Capping bankers’ bonuses
What is at stake: The question of remuneration in the financial services’ industry has become central and featured to a large extent on the agenda of finance ministers from the G20 group of leading industrialised and emerging economies as they met in London last Friday and Saturday, setting the stage for a full-blown G20 summit […]
What is at stake: The question of remuneration in the financial services’ industry has become central and featured to a large extent on the agenda of finance ministers from the G20 group of leading industrialised and emerging economies as they met in London last Friday and Saturday, setting the stage for a full-blown G20 summit in Pittsburgh on September 24-25. European Union finance ministers agreed ahead of the meeting to jointly press for clearly defined restrictions on bonus pay for bankers but splits emerged over how to do it. Several options are still discussed: Mandatory deferrals of bonuses, holding periods for stock options and clawbacks in the case of negative outcomes to link pay to risk and long-term performance; limits on banker pay through taxation; and legal caps or rules linking total bonuses to a bank’s profits.
Howard Davies says that the options explored by politicians and regulators are unlikely to solve the problem if shareholders do not take more of an interest in pay policy. Davies argues that in fragile speculative industries it is hard for investors to monitor those who manage their money. Because of that, managers can demand higher and higher returns in the upturn. But eventually these high returns reduce the payouts to investors and slow the growth of the sector. Managers then take more risks in search of higher returns to justify their pay, which at some point will lead to risk mispricing, and a crisis. If this explanation of pay policy in the financial industry is broadly correct (and therefore that excessive pay is not mostly due to deregulation as argued by Thomas Philippon and Ariell Reshefis), then it is unclear whether the options explored by policymakers and regulators could do anything to solve the problem.

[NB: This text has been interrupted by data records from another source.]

Lemma window_ok_step w log o :
  window_ok w log → 0 ≤ obSecond o → 0 ≤ obQueue o → Forall (λ o', obSecond o' < obSecond o + queueWindowSeconds) log → window_ok (Observe o w) (log ++ [o]).
Proof.
  intros (Hlen & Hpos & Hslots) Ho Hq Hlate. rewrite Forall_forall in Hlate.
  assert (Hmod : 0 ≤ obSecond o mod queueWindowSeconds < queueWindowSeconds) by (apply Z.mod_pos_bound; done).
  split; [unfold Observe; by rewrite length_alter|]. split; [intros x; rewrite elem_of_app, list_elem_of_singleton; intros [Hx| ->]; auto|].
  intros i slot. unfold Observe. destruct (decide (Z.to_nat (obSecond o mod queueWindowSeconds) = i)) as [<-|Hne].
  - rewrite list_lookup_alter_eq. set (j := Z.to_nat _). destruct (w !! j) as [s|] eqn:Hs; [|done]. intros [= <-].
    assert (Hj : obSecond o mod queueWindowSeconds = Z.of_nat j) by (unfold j; lia).
    destruct (Hslots j s Hs) as [Hcounts [Hused Hmax]].
    assert (Hfresh : slSecond s ≠ obSecond o → ∀ x, x ∈ log → obSecond x mod queueWindowSeconds = Z.of_nat j → obSecond x < obSecond o).
    { intros Hne x Hx Hr. pose proof (Hmax x Hx Hr) as Hle. enough (slSecond s < obSecond o) by lia. destruct (Z.lt_trichotomy (slSecond s) (obSecond o)) as [?|[?|Hgt]]; [done..|].
      exfalso. destruct Hused as [?|(y & Hy & Hys & Hyr)]; [lia|]. specialize (Hlate y Hy). rewrite Hys in Hlate, Hyr.
      pose proof (Z.div_mod (slSecond s) queueWindowSeconds ltac:(done)). pose proof (Z.div_mod (obSecond o) queueWindowSeconds ltac:(done)).
      unfold queueWindowSeconds in *. nia. }
    split.
    + apply slot_counts_add; [destruct (Z.eqb_spec (slSecond s) (obSecond o)); done|done|].
      destruct (Z.eqb_spec (slSecond s) (obSecond o)) as [He|Hne]; [done|]. specialize (Hfresh Hne).
      assert (Hno : ∀ x, x ∈ log → of_slot j (obSecond o) x = false).
      { intros x Hx. unfold of_slot. destruct (Z.eqb_spec (obSecond x) (obSecond o)); [|done].
        destruct (Z.eqb_spec (obSecond x mod queueWindowSeconds) (Z.of_nat j)); [|done]. specialize (Hfresh x Hx ltac:(done)). lia. }
      assert (Hz : ∀ q, count_if (λ x, of_slot j (obSecond o) x && q x) log = 0).
      { intros q. apply count_if_none. intros x Hx. by rewrite Hno. }
      unfold slot_counts. cbn [slSecond emptySlot slCount slApp slProxy slSumMs slMaxMs]. split; [done|]. rewrite !Hz, !fold_ms_none, count_if_none by done.
      repeat (split; [done|]). intros k _. by rewrite bucketOf_empty, Hz.
    + assert (Hsec : slSecond (addToSlot o (if slSecond s =? obSecond o then s else emptySlot (obSecond o))) = obSecond o).
      { cbn. destruct (Z.eqb_spec (slSecond s) (obSecond o)); done. }
      split; rewrite Hsec; [right; exists o; set_solver|]. intros x. rewrite elem_of_app, list_elem_of_singleton. intros [Hx| ->] Hr; [|done].
      destruct (decide (slSecond s = obSecond o)) as [He|Hne]; [rewrite <-He; auto|]. specialize (Hfresh Hne x Hx Hr). lia.
  - rewrite list_lookup_alter_ne by done. intros Hs. destruct (Hslots i slot Hs) as [(Hl & Hc & Ha & Hp & [Hsum Hm] & Hb) [Hused Hmax]].
    assert (Hnot : obSecond o mod queueWindowSeconds ≠ Z.of_nat i) by (intros Heq; apply Hne; rewrite Heq; lia).
    assert (Hmine : of_slot i (slSecond slot) o = false) by (unfold of_slot; by rewrite (proj2 (Z.eqb_neq _ (Z.of_nat i)) Hnot), andb_false_r).
    split; [|split].
    + unfold slot_counts. rewrite !count_if_app, !fold_ms_app, Hmine, Hc, Ha, Hp, Hsum, Hm. cbn [andb]. rewrite !Z.add_0_r. repeat (split; [done|]).
      intros k Hk. rewrite count_if_app, Hmine, Hb by done. cbn. lia.
    + destruct Hused as [?|(y & ?)]; [by left|right; exists y; set_solver].
    + intros x. rewrite elem_of_app, list_elem_of_singleton. intros [Hx| ->]; [auto|done].
Qed.

Lemma observed_ok w log : observed w log → window_ok w log.
Proof.
  induction 1 as [|w log o _ IH Ho Hq Hlate]; [|by apply window_ok_step]. split; [done|]. split; [set_solver|].
  intros i slot [-> _]%lookup_replicate. split; [|split; [by left|set_solver]]. repeat (split; [done|]). intros k _. apply bucketOf_empty.
Qed.

(** ** Reading the window *)

Lemma sum_of_acc f slots acc : foldl (λ acc slot, acc + f slot) acc slots = acc + sum_of f slots.
Proof.
  unfold sum_of. revert acc. induction slots as [|s slots IH]; intros acc; cbn; [lia|]. rewrite IH, (IH (0 + f s)). lia.
Qed.

Lemma sum_of_cons f s slots : sum_of f (s :: slots) = f s + sum_of f slots.
Proof. unfold sum_of at 1. cbn. by rewrite sum_of_acc. Qed.

Lemma count_if_split p q r log :
  (∀ o, o ∈ log → p o = q o || r o) → (∀ o, o ∈ log → q o = true → r o = false) → count_if p log = count_if q log + count_if r log.
Proof.
  unfold count_if. induction log as [|o log IH]; intros H1 H2; [done|]. cbn.
  assert (IH' : Z.of_nat (length (List.filter p log)) = Z.of_nat (length (List.filter q log)) + Z.of_nat (length (List.filter r log))) by (apply IH; intros x Hx; [apply H1|apply H2]; set_solver).
  rewrite (H1 o) by set_solver. specialize (H2 o ltac:(set_solver)). destruct (q o), (r o); cbn [orb length]; lia.
Qed.

(** Slots that each count what is theirs sum to the count of all of it. *)
Lemma sum_slots (f : queueSlot → Z) (keep : queueSlot → bool) q log w (off : nat) :
  (∀ i slot, w !! i = Some slot → (if keep slot then f slot else 0) = count_if (λ o, q o && (obSecond o mod queueWindowSeconds =? Z.of_nat (off + i))) log) →
  sum_of f (List.filter keep w) =
    count_if (λ o, q o && ((Z.of_nat off <=? obSecond o mod queueWindowSeconds) && (obSecond o mod queueWindowSeconds <? Z.of_nat (off + length w)))) log.
Proof.
  revert off. induction w as [|slot w IH]; intros off Hslots.
  { cbn [List.filter length]. symmetry. apply count_if_none. intros o _.
    destruct (Z.leb_spec (Z.of_nat off) (obSecond o mod queueWindowSeconds)); cbn; [|by rewrite andb_false_r].
    rewrite (proj2 (Z.ltb_ge _ _)); [by rewrite andb_false_r|lia]. }
  pose proof (Hslots 0%nat slot eq_refl) as Hslot. rewrite Nat.add_0_r in Hslot.
  specialize (IH (S off)). cbn [List.filter length].
  assert (Hsum : sum_of f (if keep slot then slot :: List.filter keep w else List.filter keep w) = (if keep slot then f slot else 0) + sum_of f (List.filter keep w)).
  { destruct (keep slot); [apply sum_of_cons|lia]. }
  rewrite Hsum, Hslot, IH.
  - symmetry. apply count_if_split.
    + intros o _. destruct (q o); cbn; [|done].
      apply eq_true_iff_eq. rewrite orb_true_iff, !andb_true_iff, Z.eqb_eq, !Z.leb_le, !Z.ltb_lt. lia.
    + intros o _. rewrite andb_true_iff, Z.eqb_eq. intros [_ ->]. rewrite (proj2 (Z.leb_gt _ _)) by lia. by rewrite andb_false_r.
  - intros i s Hs. rewrite (Hslots (S i) s Hs). apply count_if_ext. intros o _. do 2 f_equal. lia.
Qed.

Lemma count_if_filter p q log : count_if p (List.filter q log) = count_if (λ o, p o && q o) log.
Proof.
  unfold count_if. f_equal. induction log as [|o log IH]; [done|]. cbn. destruct (q o); cbn; rewrite ?andb_true_r, ?andb_false_r; [|done].
  destruct (p o); cbn; by rewrite IH.
Qed.

Lemma count_if_all log : count_if (λ _, true) log = Z.of_nat (length log).
Proof. unfold count_if. f_equal. induction log as [|o log IH]; cbn; [done|by f_equal]. Qed.

(** The second of a slot in the last minute. *)
Lemma of_slotSecond now i o :
  (i < Z.to_nat queueWindowSeconds)%nat →
  of_second (slotSecond now i) o =
    ((now - queueWindowSeconds <? obSecond o) && (obSecond o <=? now)) && (obSecond o mod queueWindowSeconds =? Z.of_nat i).
Proof.
  intros Hi. apply eq_true_iff_eq. unfold of_second, slotSecond. rewrite !andb_true_iff, !Z.eqb_eq, Z.ltb_lt, Z.leb_le.
  assert (Hi' : Z.of_nat i < queueWindowSeconds) by lia. unfold queueWindowSeconds in *.
  pose proof (Z.div_mod (now - Z.of_nat i) 60 ltac:(done)). pose proof (Z.mod_pos_bound (now - Z.of_nat i) 60 ltac:(done)).
  pose proof (Z.div_mod (obSecond o) 60 ltac:(done)). pose proof (Z.mod_pos_bound (obSecond o) 60 ltac:(done)). split; intros ?; lia.
Qed.

(** A recent slot holds its second of the last minute; for another there is
    nothing to hold. *)
Lemma slot_in_window now i slot log :
  slot_latest i slot log → (∀ o, o ∈ log → 0 ≤ obSecond o ∧ 0 ≤ obQueue o) → (∀ o, o ∈ log → obSecond o ≤ now) →
  (i < Z.to_nat queueWindowSeconds)%nat → ∀ o, o ∈ log → of_second (slotSecond now i) o = recentSlot now slot && of_slot i (slSecond slot) o.
Proof.
  intros [Hused Hmax] Hpos Hnow Hi o Ho. rewrite of_slotSecond by done. unfold of_slot.
  destruct (Z.eqb_spec (obSecond o mod queueWindowSeconds) (Z.of_nat i)) as [Hr|]; [|by rewrite !andb_false_r]. rewrite !andb_true_r.
  specialize (Hmax o Ho Hr). pose proof (Hnow o Ho). destruct (Hpos o Ho) as [Hp _].
  assert (Hsec : slSecond slot ≤ now ∧ (obSecond o = slSecond slot ∨ obSecond o ≤ slSecond slot - queueWindowSeconds)).
  { destruct Hused as [Hz|(y & Hy & Hys & Hyr)]; [lia|]. rewrite <-Hys in *. split; [auto|]. unfold queueWindowSeconds in *.
    pose proof (Z.div_mod (obSecond y) 60 ltac:(done)). pose proof (Z.div_mod (obSecond o) 60 ltac:(done)). lia. }
  apply eq_true_iff_eq. unfold recentSlot. rewrite !andb_true_iff, negb_true_iff, orb_false_iff, Z.ltb_lt, Z.leb_le, Z.eqb_eq, Z.ltb_ge, Z.leb_gt. lia.
Qed.

(** What the recent slots add up to. *)
Lemma window_sum f p w log now :
  window_ok w log → (∀ o, o ∈ log → obSecond o ≤ now) →
  (∀ i slot, w !! i = Some slot → f slot = count_if (λ o, of_slot i (slSecond slot) o && p o) log) →
  sum_of f (List.filter (recentSlot now) w) = count_if p (lastMinute now log).
Proof.
  intros (Hlen & Hpos & Hslots) Hnow Hf. rewrite (sum_slots f (recentSlot now) (λ o, p o && ((now - queueWindowSeconds <? obSecond o) && (obSecond o <=? now))) log w 0).
  - rewrite Hlen. unfold lastMinute. rewrite count_if_filter. apply count_if_ext. intros o _.
    pose proof (Z.mod_pos_bound (obSecond o) queueWindowSeconds ltac:(done)).
    rewrite (proj2 (Z.leb_le (Z.of_nat 0) _)) by lia. rewrite (proj2 (Z.ltb_lt (obSecond o mod _) _)) by (change (Z.of_nat (0 + Z.to_nat queueWindowSeconds)) with queueWindowSeconds; lia).
    by rewrite !andb_true_r.
  - intros i slot Hs. destruct (Hslots i slot Hs) as [_ Hlatest]. rewrite (Hf i slot Hs). cbn [Nat.add].
    assert (Hi : (i < Z.to_nat queueWindowSeconds)%nat) by (rewrite <-Hlen; by eapply lookup_lt_Some).
    transitivity (count_if (λ o, of_second (slotSecond now i) o && p o) log).
    + destruct (recentSlot now slot) eqn:Hr; [apply count_if_ext|symmetry; apply count_if_none];
        intros o Ho; by rewrite (slot_in_window now i slot log Hlatest Hpos Hnow Hi o Ho), Hr.
    + apply count_if_ext. intros o Ho. rewrite of_slotSecond by auto. by destruct (p o), (_ <? _), (_ <=? _), (_ =? _).
Qed.

Lemma length_cumulate c bounds counts : (length bounds ≤ length counts)%nat → length (cumulate c bounds counts) = length bounds.
Proof. revert c counts. induction bounds as [|b bounds IH]; intros c [|n counts] Hlen; cbn in *; try done; [lia|]. rewrite IH; lia. Qed.

Lemma cumulate_lookup c bounds counts i bound :
  (length bounds ≤ length counts)%nat → bounds !! i = Some bound →
  cumulate c bounds counts !! i = Some (mkBucket bound (c + foldr Z.add 0 (take (S i) counts))).
Proof.
  revert c counts i. induction bounds as [|b bounds IH]; intros c [|n counts] i Hlen; try done; cbn in Hlen; [lia|].
  destruct i as [|i]; [intros [= ->]; cbn; by rewrite Z.add_0_r|]. cbn [lookup list_lookup cumulate]. intros Hi. change (cumulate (c + n) bounds counts !! i = Some (mkBucket bound (c + foldr Z.add 0 (take (S (S i)) (n :: counts))))).
  rewrite (IH (c + n) counts i) by (done || lia). do 2 f_equal. change (take (S (S i)) (n :: counts)) with (n :: take (S i) counts). cbn [foldr]. lia.
Qed.

Lemma sum_of_buckets (g : nat → Z) (p : nat → Observation → bool) log n k m :
  (∀ i, (i < m)%nat → g (k + i)%nat = count_if (p (k + i)%nat) log) → (n ≤ m)%nat →
  foldr Z.add 0 (take n (g <$> seq k m)) = foldr Z.add 0 ((λ i, count_if (p i) log) <$> seq k n).
Proof.
  revert k m. induction n as [|n IH]; intros k [|m] Hg Hn; try done; [lia|]. cbn. pose proof (Hg 0%nat ltac:(lia)) as H0. rewrite Nat.add_0_r in H0. rewrite H0. f_equal.
  apply IH; [|lia]. intros i Hi. specialize (Hg (S i) ltac:(lia)). by rewrite Nat.add_succ_r in Hg.
Qed.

Lucian Bebchuk says that improvements in governance would not obviate the need for regulating pay structures. Regulation of pay in financial institutions is justified by the very same moral hazard concerns that provide the basis for existing regulation of the sector. Because the failure of such companies imposes costs on taxpayers that shareholders do not internalise, shareholders’ interests are served by more risk-taking than is socially desirable. Shareholders’ interest in more risk-taking implies that they could benefit from providing executives with excessive incentives in this direction. Because of this, regulating compensation structures should become a critical instrument in financial regulators’ toolkits as it would help prevent in the future the excessive risk-taking that contributed to the current crisis.
Lucian Bebchuk says that even though tying bonus plans to long-term results is desirable, it isn’t sufficient to avoid excessive incentives to take risks. Bonus plans based on short-term results can produce excessive risk-taking and, as such, these plans should be structured to account for the time horizon of risks. But bonus plans tied to long-term results can still produce perverse incentives if they reward executives for the upside produced by their choices but insulate them from a significant part of the downside. In his testimony before the Committee on Financial Services of US House of Representatives Bebchuk discusses several options to deal with that problem.